(** X10: on a stream made from a non-empty vector, with the size of the
    top decile of the vector as its interval, [rankIncoming] returns in
    [top_] the very levels that [quickSelectRank] and [heapRank] return
    on the vector. *)
Theorem rankIncoming_agrees_with_offline (players : list Player) (fuel : nat) :
  fits players → players ≠ [] → (length players < fuel)%nat →
  let k := ((length players + 9) / 10)%nat in
  ∃ r1 v1 r2 v2 r w,
    Offline.quickSelectRank players = Ok (r1, v1) ∧
    Offline.heapRank players = Ok (r2, v2) ∧
    Online.rankIncoming fuel (N.of_nat k)
      (mkWorld (VectorPlayerStream.make players) []) = (Ok r, w) ∧
    levels (top_ r) = levels (top_ r1) ∧
    levels (top_ r) = levels (top_ r2).
Proof.
  intros Hfit Hne Hfuel k. fold (top_count (length players)) in k.
  destruct (quickSelectRank_spec players Hfit) as (r1 & v1 & Hq & Htop1).
  destruct (heapRank_spec players Hfit) as (r2 & v2 & Hh & Htop2).
  apply top_decile_levels in Htop1, Htop2. fold k in Htop1, Htop2.
  assert (Hk : (0 < k ≤ length players)%nat).
  { split; [|apply top_count_le]. subst k. unfold top_count.
    destruct players; [done|]. simpl length. lia. }
  assert (Hvalid : valid (VectorPlayerStream.make players)).
  { split; simpl; [lia|done]. }
  destruct (rankIncoming_spec fuel (N.of_nat k) (VectorPlayerStream.make players) []
              Hvalid ltac:(lia) Hfuel)
    as (r & w & Hrun & _ & Hsorted & (rest & h & Hsel & Htop & Hlen) & _).
  change (upcoming (VectorPlayerStream.make players)) with players in Hsel, Hlen.
  exists r1, v1, r2, v2, r, w.
  pose proof (selects_naive_top _ _ _ _ Hsel Htop Hsorted) as Heq.
  rewrite Hlen in Heq.
  replace (N.to_nat (N.of_nat k) `min` length players)%nat with k in Heq by lia.
  split_and!; [done..|congruence|congruence].
Qed.

End TrackerAgainstOffline.

Lemma rankIncoming_agrees_with_offline_witness :
  let players := players_of [5; 1; 4; 2; 8; 7; 3; 6; 9; 10; 11] in
  ∃ r1 v1 r2 v2 r w,
    Offline.quickSelectRank players = Ok (r1, v1) ∧
    Offline.heapRank players = Ok (r2, v2) ∧
    Online.rankIncoming 12 2
      (mkWorld (VectorPlayerStream.make players) []) = (Ok r, w) ∧
    levels (top_ r) = levels (top_ r1) ∧
    levels (top_ r) = levels (top_ r2).
Proof.
  apply (rankIncoming_agrees_with_offline (contracts := reference_contracts)
           (players_of [5; 1; 4; 2; 8; 7; 3; 6; 9; 10; 11]) 12);
    [by vm_compute|done|vm_compute; lia].
Defined.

__________________________________________________

§ Task objective:
Within the listing above, give again exactly every line from the line with "intros Hfit Hne" through the line with "let players := players_of", both included, and no other line.

§ Written answer:
  intros Hfit Hne Hfuel k. fold (top_count (length players)) in k.
  destruct (quickSelectRank_spec players Hfit) as (r1 & v1 & Hq & Htop1).
  destruct (heapRank_spec players Hfit) as (r2 & v2 & Hh & Htop2).
  apply top_decile_levels in Htop1, Htop2. fold k in Htop1, Htop2.
  assert (Hk : (0 < k ≤ length players)%nat).
  { split; [|apply top_count_le]. subst k. unfold top_count.
    destruct players; [done|]. simpl length. lia. }
  assert (Hvalid : valid (VectorPlayerStream.make players)).
  { split; simpl; [lia|done]. }
  destruct (rankIncoming_spec fuel (N.of_nat k) (VectorPlayerStream.make players) []
              Hvalid ltac:(lia) Hfuel)
    as (r & w & Hrun & _ & Hsorted & (rest & h & Hsel & Htop & Hlen) & _).
  change (upcoming (VectorPlayerStream.make players)) with players in Hsel, Hlen.
  exists r1, v1, r2, v2, r, w.
  pose proof (selects_naive_top _ _ _ _ Hsel Htop Hsorted) as Heq.
  rewrite Hlen in Heq.
  replace (N.to_nat (N.of_nat k) `min` length players)%nat with k in Heq by lia.
  split_and!; [done..|congruence|congruence].
Qed.

End TrackerAgainstOffline.

Lemma rankIncoming_agrees_with_offline_witness :
  let players := players_of [5; 1; 4; 2; 8; 7; 3; 6; 9; 10; 11] in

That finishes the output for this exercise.